Materials/Methods: 74 brain metastases from 16 patients treated with SRS were analyzed. RN was confirmed in 24 lesions via biopsy (50%) or follow-up imaging over at least six months. Pre-treatment multiparametric MRI (T1, T1-Gd, FLAIR, T2, and ADC) were preprocessed and deformably transformed into a common template space. A vascularity map was generated by subtracting pre-contrast T1 from post-contrast T1 with a 10% intensity threshold. Three regions of interest (ROIs) were defined: the planning GTV (ROI1), GTV with 1 cm peritumoral expansion (ROI2), and the peritumoral region alone (ROI3). For RN prediction, mean values from each MRI sequence, planning dose, and vascularity map within ROIs were input into a logistic regression model. Additionally, 187 radiomic intensity and texture features from the most predictive sequence were extracted and incorporated into Elastic Net (EN) regression for potential enhanced prediction (5-fold cross validation applied).

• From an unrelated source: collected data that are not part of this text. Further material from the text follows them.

(** * sharp: option validation and job-descriptor assembly

    A shallow embedding of [lib/output.js] (output option resolvers,
    metadata-intent resolvers, [toFormat], [toFile], [toBuffer] and the
    readable side) and of [lib/input.js] ([_createInputDescriptor] and the
    writable side), followed by the properties of the specification that
    concern them and by further properties of the code.

    JavaScript values are an inductive type, numbers are binary64 floats
    (Rocq's primitive floats), [this.options] is a property list that the
    resolvers update in place, and a call either completes normally or
    throws, in both cases leaving the instance as mutated so far. *)

From Stdlib Require Import QArith Qabs.
From Stdlib Require Import ZArith List String Ascii Bool Lia.
From Stdlib Require Import Floats Uint63 DecimalString.
Import ListNotations.

#[local] Set Warnings "-register-all,-inexact-float".
Local Open Scope string_scope.
Local Open Scope Z_scope.

(* ===================================================================== *)
(** * JavaScript values *)
(* ===================================================================== *)

Module JS.

(** The nine typed-array constructors that [switch (input.constructor)]
    of [_createInputDescriptor] distinguishes. *)
Inductive TypedArray :=
| Uint8Array | Uint8ClampedArray | Int8Array
| Uint16Array | Int16Array
| Uint32Array | Int32Array
| Float32Array | Float64Array.

Definition BYTES_PER_ELEMENT (k : TypedArray) : nat :=
  match k with
  | Uint8Array | Uint8ClampedArray | Int8Array => 1
  | Uint16Array | Int16Array => 2
  | Uint32Array | Int32Array | Float32Array => 4
  | Float64Array => 8
  end%nat.

(** A value.  An object is the list of its own enumerable properties in
    enumeration order; a typed array is a window ([byteOffset], [length]
    in elements) on the bytes of its underlying [ArrayBuffer]. *)
Inductive value :=
| VUndefined
| VNull
| VBool (b : bool)
| VNum (x : float)
| VStr (s : string)
| VObj (properties : list (string * value))
| VArr (elements : list value)
| VFun (id : nat)
| VBuffer (bytes : list Byte.byte)
| VArrayBuffer (bytes : list Byte.byte)
| VTypedArray (k : TypedArray) (buffer : list Byte.byte) (byteOffset length : nat).

Arguments VNum x%_float.

Definition props := list (string * value).

(** [o[k]] on a property list: [undefined] when [k] is not a property. *)
Fixpoint get (k : string) (o : props) : value :=
  match o with
  | [] => VUndefined
  | (k', v) :: rest => if String.eqb k k' then v else get k rest
  end.

(** [o[k] = v]: overwrite in place, or append a new property. *)
Fixpoint set (k : string) (v : value) (o : props) : props :=
  match o with
  | [] => [(k, v)]
  | (k', v') :: rest =>
      if String.eqb k k' then (k, v) :: rest else (k', v') :: set k v rest
  end.

(** [delete o[k]]. *)
Fixpoint delete (k : string) (o : props) : props :=
  match o with
  | [] => []
  | (k', v') :: rest =>
      if String.eqb k k' then rest else (k', v') :: delete k rest
  end.

(** ** Numbers *)

(** The double of an integer (exact for magnitudes up to 2^53). *)
Definition num (z : Z) : float :=
  if z <? 0 then PrimFloat.opp (PrimFloat.of_uint63 (Uint63.of_Z (- z)))
  else PrimFloat.of_uint63 (Uint63.of_Z z).

(** The integer a double denotes, when it is finite and integral. *)
Definition integral (x : float) : option Z :=
  match Prim2SF x with
  | S754_zero _ => Some 0
  | S754_finite s m e =>
      let sign := if s then -1 else 1 in
      if 0 <=? e then Some (sign * (Z.pos m * 2 ^ e))
      else if Z.pos m mod 2 ^ (- e) =? 0 then Some (sign * (Z.pos m / 2 ^ (- e)))
      else None
  | _ => None
  end.

(** The integral part of a finite double, rounding towards zero; 0 for
    NaN and the infinities (the first step of [ToInt32]). *)
Definition truncate (x : float) : Z :=
  match Prim2SF x with
  | S754_finite s m e =>
      let mag := if 0 <=? e then Z.pos m * 2 ^ e else Z.pos m / 2 ^ (- e) in
      if s then - mag else mag
  | _ => 0
  end.

(** Wrap-around of an integer into the signed 32-bit range. *)
Definition int32 (z : Z) : Z :=
  let u := z mod 2 ^ 32 in
  if u <? 2 ^ 31 then u else u - 2 ^ 32.

(** [ToNumber] on the primitive values.  A string or an object converts
    through the runtime's numeric parser, which is not modelled: those
    operands are NaN here and no property below relies on them. *)
Definition ToNumber (v : value) : float :=
  match v with
  | VNum x => x
  | VNull | VBool false => 0%float
  | VBool true => 1%float
  | _ => PrimFloat.nan
  end.

Definition ToInt32 (v : value) : Z := int32 (truncate (ToNumber v)).

(** [a | b], [a & b] and [~a] on 32-bit integers. *)
Definition bitor (a b : value) : value :=
  VNum (num (int32 (Z.lor (ToInt32 a) (ToInt32 b)))).
Definition bitand (a b : value) : value :=
  VNum (num (int32 (Z.land (ToInt32 a) (ToInt32 b)))).
Definition bitnot (a : value) : value :=
  VNum (num (int32 (Z.lnot (ToInt32 a)))).

(** [a << b]: the left operand as a 32-bit integer, the shift count
    modulo 32, the result wrapped to 32 bits. *)
Definition shl32 (a b : Z) : Z := int32 (Z.shiftl (int32 a) (b mod 32)).

(** [Math.clz32]: leading zero bits of the unsigned 32-bit operand. *)
Definition Math_clz32 (z : Z) : Z :=
  let u := z mod 2 ^ 32 in
  if u =? 0 then 32 else 31 - Z.log2 u.

(** [Math.ceil(Math.log2(n))] at an integer [n >= 1]: the least [k]
    with [n <= 2^k]. *)
Definition Math_ceil_log2 (n : Z) : Z := Z.log2_up n.

(** ** Truthiness, [||], [===] *)

Definition truthy (v : value) : bool :=
  match v with
  | VUndefined | VNull => false
  | VBool b => b
  | VNum x => negb (PrimFloat.is_nan x || PrimFloat.is_zero x)
  | VStr s => negb (String.eqb s "")
  | _ => true
  end.

(** [a || b]. *)
Definition or_else (a b : value) : value := if truthy a then a else b.

(** [v === false], [v === 'text']. *)
Definition is_false (v : value) : bool :=
  match v with VBool false => true | _ => false end.
Definition eq_str (v : value) (s : string) : bool :=
  match v with VStr s' => String.eqb s' s | _ => false end.

(** ** Strings *)

(** The text of a string value. *)
Definition text_of (v : value) : string :=
  match v with VStr s => s | _ => "" end.

Definition lower_ascii (c : ascii) : ascii :=
  let n := nat_of_ascii c in
  if (65 <=? n)%nat && (n <=? 90)%nat then ascii_of_nat (n + 32) else c.

(** [s.toLowerCase()] on ASCII text. *)
Fixpoint toLowerCase (s : string) : string :=
  match s with
  | EmptyString => EmptyString
  | String c rest => String (lower_ascii c) (toLowerCase rest)
  end.

Definition of_nat (n : nat) : string := NilZero.string_of_uint (Nat.to_uint n).

(** Index keys ["0"], ["1"], ... paired with the elements. *)
Fixpoint indexed (i : nat) (l : list value) : props :=
  match l with
  | [] => []
  | v :: rest => (of_nat i, v) :: indexed (S i) rest
  end.

(** ** Elements of binary containers *)

(** Little-endian unsigned reading of a byte sequence. *)
Fixpoint le_unsigned (bs : list Byte.byte) : Z :=
  match bs with
  | [] => 0
  | b :: rest => Z.of_N (Byte.to_N b) + 256 * le_unsigned rest
  end.

Definition le_signed (bs : list Byte.byte) : Z :=
  let w := 8 * Z.of_nat (List.length bs) in
  let u := le_unsigned bs in
  if u <? 2 ^ (w - 1) then u else u - 2 ^ w.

Results: As shown in Table 1, metrics derived from GTV plus peritumoral regions (ROI2) improved predictive performance compared to GTV alone, highlighting the role of the peritumoral environment in RN development. Based on ROI2, mean vascularity outperformed other MRI metrics and dose in RN differentiation (Area under the curve (AUC) = 0.64, p = 0.02). EN regression incorporating vascular radiomic features yielded further improved prediction (AUC = 0.78).

Conclusion: We proposed a vascular profiling pipeline for pre-treatment RN susceptibility prediction using routine clinical MR scans. Our findings demonstrated the vascular role in RN development, providing the potential to identify RN risks before treatment. These metrics may assist in patient stratification for personalized treatment. Larger studies are warranted for improved performance and validation.